(** [all]: the endpoints there ever are. *)
Record registry (all : list nn_ins_item) (used : list positive) (self : nn_ins) (ps : list (nn_ins_item * nn_ins_item)) : Prop := {
  rg_all : Forall (fun x => x ∈ all) (bound self ++ connected self);
  rg_used : Forall (fun x => ii_id x ∈ used) (bound self ++ connected self);
  rg_pairs_used : Forall (fun p => ii_id p.1 ∈ used /\ ii_id p.2 ∈ used) ps;
  rg_names : NoDup (name <$> bound self);
  rg_ids : NoDup (ii_id <$> bound self ++ connected self);
  rg_once : NoDup (pair_ids <$> ps);
  rg_match : Forall (fun p => matches p.1 p.2) ps;
  rg_complete : forall b c, b ∈ bound self -> c ∈ connected self -> matches b c -> (b, c) ∈ ps
}.

Lemma same_addr_name x y : same_addr x y = true <-> name x = name y.
Proof. unfold same_addr. by rewrite bool_decide_eq_true. Qed.

Lemma existsb_name x l : existsb (same_addr x) l = true <-> name x ∈ name <$> l.
Proof.
  rewrite existsb_exists, list_elem_of_fmap. split.
  - intros (y & Hy%list_elem_of_In & E%same_addr_name). by exists y.
  - intros (y & E & Hy). exists y. split; [by apply list_elem_of_In|]. by apply same_addr_name.
Qed.

Lemma connect_calls_spec self x b : NoDup (name <$> bound self) ->
  b ∈ connect_calls self x <-> b ∈ bound self /\ name x = name b /\ ii_ispeer x (ii_protocol b) = true.
Proof.
  intros Hnd. unfold connect_calls. destruct (List.find (same_addr x) (bound self)) as [b'|] eqn:E.
  - apply List.find_some in E as [Hin%list_elem_of_In Hs%same_addr_name].
    assert (Hu : forall b, b ∈ bound self -> name x = name b -> b = b').
    { intros b0 Hb0 Hn. apply list_elem_of_lookup_1 in Hb0 as (i & Hi). apply list_elem_of_lookup_1 in Hin as (j & Hj).
      assert (i = j) as ->; [|congruence]. eapply (NoDup_lookup (name <$> bound self) i j (name b0)); [done|by rewrite list_lookup_fmap, Hi|].
      rewrite list_lookup_fmap, Hj. cbn. congruence. }
    destruct (ii_ispeer x (ii_protocol b')) eqn:Ep.
    + rewrite list_elem_of_singleton. split; [intros ->; done|]. intros (? & ? & _). by apply Hu.
    + split; [by intros ?%not_elem_of_nil|]. intros (Hb & Hn & Hp). rewrite (Hu b Hb Hn) in Hp. congruence.
  - split; [by intros ?%not_elem_of_nil|]. intros (Hb & Hn & _). apply List.find_none with (x := b) in E; [|by apply list_elem_of_In].
    apply same_addr_name in Hn. congruence.
Qed.

Lemma connect_calls_short self x : (length (connect_calls self x) <= 1)%nat.
Proof. unfold connect_calls. destruct (List.find _ _); [destruct (ii_ispeer _ _)|]; cbn; lia. Qed.

Lemma bind_calls_spec self x c : c ∈ bind_calls self x <-> c ∈ connected self /\ matches x c.
Proof. unfold bind_calls, matches. rewrite list_elem_of_filter, same_addr_name. tauto. Qed.

Lemma filter_ids_sub (i : positive) (l : list nn_ins_item) : filter (fun x => ii_id x <> i) l ⊆ l.
Proof. intros x. by rewrite list_elem_of_filter; intros [_ ?]. Qed.

Lemma NoDup_fmap_filter {B} (f : nn_ins_item -> B) (i : positive) (l : list nn_ins_item) : NoDup (f <$> l) -> NoDup (f <$> filter (fun x => ii_id x <> i) l).
Proof.
  induction l as [|x l IH]; [done|]. rewrite fmap_cons. intros [Hx Hl]%NoDup_cons. rewrite filter_cons. destruct (decide _); [|by apply IH].
  rewrite fmap_cons. apply NoDup_cons. split; [|by apply IH]. intros Hin. apply Hx. apply list_elem_of_fmap in Hin as (y & -> & Hy%filter_ids_sub). by apply list_elem_of_fmap_2.
Qed.

Lemma used_cons i used l : Forall (fun x => ii_id x ∈ used) l -> Forall (fun x => ii_id x ∈ i :: used) l.
Proof. intros Hl. eapply Forall_impl; [exact Hl|]. intros x. apply list_elem_of_further. Qed.

Lemma pairs_used_cons i used (ps : list (nn_ins_item * nn_ins_item)) :
  Forall (fun p => ii_id p.1 ∈ used /\ ii_id p.2 ∈ used) ps -> Forall (fun p => ii_id p.1 ∈ i :: used /\ ii_id p.2 ∈ i :: used) ps.
Proof. intros Hl. eapply Forall_impl; [exact Hl|]. intros x []. split; by apply list_elem_of_further. Qed.

Section Registry.
  Context (all : list nn_ins_item) (Hsym : forall x y, x ∈ all -> y ∈ all -> ii_ispeer x (ii_protocol y) = ii_ispeer y (ii_protocol x)).

Lemma ins_step_ok self used ps o : registry all used self ps -> op_ok self used o -> match op_item o with Some x => x ∈ all | None => True end ->
  exists self' rc new, ins_step self o = Ok (self', rc, new) /\
    registry all (match op_item o with Some x => ii_id x :: used | None => used end) self' (ps ++ new).
Proof.
  intros [Hall Hused Hpu Hnames Hids Honce Hmatch Hcomp] Hok Hx. destruct o as [x|x|i|i]; cbn [ins_step op_ok op_item] in *.
  - unfold nn_ins_bind. destruct (existsb (same_addr x) (bound self)) eqn:Ee.
    { eexists _, _, []. split; [reflexivity|]. rewrite app_nil_r. constructor; try done.
      - by apply used_cons.
      - by apply pairs_used_cons. }
    eexists _, _, _. split; [reflexivity|]. apply not_true_iff_false in Ee. rewrite existsb_name in Ee.
    assert (Hnew : forall c, c ∈ connected self -> ii_id c ∈ used) by (intros c Hc; rewrite Forall_forall in Hused; apply Hused; set_solver).
    constructor; cbn [bound connected].
    + rewrite Forall_app in Hall. rewrite !Forall_app, Forall_singleton. naive_solver.
    + rewrite Forall_app in Hused. rewrite !Forall_app, Forall_singleton. destruct Hused as [H1 H2]. split; [split; [by apply used_cons|apply list_elem_of_here]|by apply used_cons].
    + apply Forall_app. split; [by apply pairs_used_cons|]. apply Forall_forall. intros p (c & -> & Hc)%list_elem_of_fmap.
      apply bind_calls_spec in Hc as [Hc _]. cbn. set_solver.
    + rewrite fmap_app. apply NoDup_app. split; [done|]. split; [|apply NoDup_singleton]. set_solver.
    + rewrite fmap_app in *. cbn [fmap list_fmap]. rewrite fmap_app. cbn [fmap list_fmap]. rewrite <- app_assoc. apply NoDup_app in Hids as (H1 & H2 & H3).
      apply NoDup_app. rewrite !Forall_app in Hused. destruct Hused as [U1 U2]. rewrite Forall_forall in U1, U2.
      split; [done|]. split.
      * intros j Hj. cbn. intros [->|Hj']%elem_of_cons; [|by apply (H2 j)]. apply list_elem_of_fmap in Hj as (y & E & Hy). apply Hok. rewrite E. by apply U1.
      * apply NoDup_cons. split; [|done]. intros (y & E & Hy)%list_elem_of_fmap. apply Hok. rewrite E. by apply U2.
    + rewrite fmap_app. apply NoDup_app. split; [done|]. split.
      * intros p (q & -> & Hq)%list_elem_of_fmap (c & E & Hc)%list_elem_of_fmap. apply list_elem_of_fmap in Hc as (c' & -> & Hc). rewrite Forall_forall in Hpu.
        destruct (Hpu q Hq) as [Hq1 _]. unfold pair_ids in E. injection E as E1 E2. congruence.
      * rewrite <- list_fmap_compose. rewrite fmap_app in Hids. apply NoDup_app in Hids as (_ & _ & H3).
        unfold bind_calls. clear -H3. induction (connected self) as [|y l IH]; [constructor|]. rewrite fmap_cons in H3. apply NoDup_cons in H3 as [Hy H3].
        rewrite filter_cons. destruct (decide _); [|by apply IH]. rewrite fmap_cons. apply NoDup_cons. split; [|by apply IH].
        intros (z & E & Hz)%list_elem_of_fmap. apply list_elem_of_filter in Hz as [_ Hz]. apply Hy. unfold pair_ids in E. cbn in E. injection E as E. rewrite E. by apply list_elem_of_fmap_2.
    + apply Forall_app. split; [done|]. apply Forall_forall. intros p (c & -> & Hc)%list_elem_of_fmap. by apply bind_calls_spec in Hc as [_ ?].
    + intros b c Hb Hc Hm. apply elem_of_app. apply elem_of_app in Hb as [Hb|Hb]; [left; by apply Hcomp|]. apply list_elem_of_singleton in Hb as ->.
      right. apply list_elem_of_fmap. exists c. split; [done|]. by apply bind_calls_spec.
  - eexists _, _, _. split; [reflexivity|].
    assert (Hb' : forall b, b ∈ bound self -> b ∈ all /\ ii_id b ∈ used).
    { intros b Hb. rewrite Forall_forall in Hall, Hused. split; [apply Hall|apply Hused]; set_solver. }
    assert (Hcalls : forall b, b ∈ connect_calls self x <-> b ∈ bound self /\ matches b x).
    { intros b. rewrite connect_calls_spec by done. unfold matches. split; intros (Hb & Hn & Hp); (split; [done|]); (split; [done|]).
      - rewrite Hsym; [done|by apply Hb'|done].
      - rewrite Hsym; [done|done|by apply Hb']. }
    constructor; cbn [bound connected].
    + rewrite Forall_app in Hall. rewrite !Forall_app, Forall_singleton. naive_solver.
    + rewrite Forall_app in Hused. rewrite !Forall_app, Forall_singleton. destruct Hused as [H1 H2]. split; [by apply used_cons|split; [by apply used_cons|apply list_elem_of_here]].
    + apply Forall_app. split; [by apply pairs_used_cons|]. apply Forall_forall. intros p (b & -> & Hb)%list_elem_of_fmap.
      apply Hcalls in Hb as [Hb _]. cbn. destruct (Hb' b Hb). set_solver.
    + done.
    + rewrite !fmap_app in *. cbn [fmap list_fmap]. rewrite app_assoc. apply NoDup_app. split; [done|]. split; [|apply NoDup_singleton].
      intros j Hj ->%list_elem_of_singleton. apply Hok. rewrite <- fmap_app in Hj. apply list_elem_of_fmap in Hj as (y & E & Hy). rewrite Forall_forall in Hused. rewrite E. by apply Hused.
    + rewrite fmap_app. apply NoDup_app. split; [done|]. split.
      * intros p (q & -> & Hq)%list_elem_of_fmap (c & E & Hc)%list_elem_of_fmap. apply list_elem_of_fmap in Hc as (c' & -> & Hc). rewrite Forall_forall in Hpu.
        destruct (Hpu q Hq) as [_ Hq2]. unfold pair_ids in E. injection E as E1 E2. congruence.
      * pose proof (connect_calls_short self x) as Hlen. destruct (connect_calls self x) as [|b [|? ?]]; [constructor|apply NoDup_singleton|cbn in Hlen; lia].
    + apply Forall_app. split; [done|]. apply Forall_forall. intros p (b & -> & Hb)%list_elem_of_fmap. by apply Hcalls in Hb as [_ ?].
    + intros b c Hb Hc Hm. apply elem_of_app. apply elem_of_app in Hc as [Hc|Hc]; [left; by apply Hcomp|]. apply list_elem_of_singleton in Hc as ->.
      right. apply list_elem_of_fmap. exists b. split; [done|]. by apply Hcalls.
  - unfold nn_ins_unbind, erase_item. rewrite bool_decide_eq_true_2 by done. mred. eexists _, _, []. split; [reflexivity|]. rewrite app_nil_r.
    constructor; cbn [bound connected]; try done.
    + rewrite Forall_app in *. split; [|naive_solver]. apply Forall_forall. intros y Hy%filter_ids_sub. rewrite !Forall_forall in Hall. naive_solver.
    + rewrite Forall_app in *. split; [|naive_solver]. apply Forall_forall. intros y Hy%filter_ids_sub. rewrite !Forall_forall in Hused. naive_solver.
    + by apply NoDup_fmap_filter.
    + rewrite fmap_app in *. apply NoDup_app in Hids as (H1 & H2 & H3). apply NoDup_app. split; [by apply NoDup_fmap_filter|]. split; [|done].
      intros j (y & -> & Hy%filter_ids_sub)%list_elem_of_fmap. apply H2. by apply list_elem_of_fmap_2.
    + intros b c Hb%filter_ids_sub. by apply Hcomp.
  - unfold nn_ins_disconnect, erase_item. rewrite bool_decide_eq_true_2 by done. mred. eexists _, _, []. split; [reflexivity|]. rewrite app_nil_r.
    constructor; cbn [bound connected]; try done.
    + rewrite Forall_app in *. split; [naive_solver|]. apply Forall_forall. intros y Hy%filter_ids_sub. rewrite !Forall_forall in Hall. naive_solver.
    + rewrite Forall_app in *. split; [naive_solver|]. apply Forall_forall. intros y Hy%filter_ids_sub. rewrite !Forall_forall in Hused. naive_solver.
    + rewrite fmap_app in *. apply NoDup_app in Hids as (H1 & H2 & H3). apply NoDup_app. split; [done|]. split; [|by apply NoDup_fmap_filter].
      intros j Hj (y & -> & Hy%filter_ids_sub)%list_elem_of_fmap. apply (H2 (ii_id y)); [done|]. by apply list_elem_of_fmap_2.
    + intros b c Hb Hc%filter_ids_sub. by apply Hcomp.
Qed.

######

Exercise description: Above are the records; from them, give again exactly the lines from the one containing "rg_once : NoDup (pair_ids <$> ps);" to the one containing "- intros (y & Hy%list_elem_of_In", both lines included, and nothing more.

Problem solution:
  rg_once : NoDup (pair_ids <$> ps);
  rg_match : Forall (fun p => matches p.1 p.2) ps;
  rg_complete : forall b c, b ∈ bound self -> c ∈ connected self -> matches b c -> (b, c) ∈ ps
}.

Lemma same_addr_name x y : same_addr x y = true <-> name x = name y.
Proof. unfold same_addr. by rewrite bool_decide_eq_true. Qed.

Lemma existsb_name x l : existsb (same_addr x) l = true <-> name x ∈ name <$> l.
Proof.
  rewrite existsb_exists, list_elem_of_fmap. split.
  - intros (y & Hy%list_elem_of_In & E%same_addr_name). by exists y.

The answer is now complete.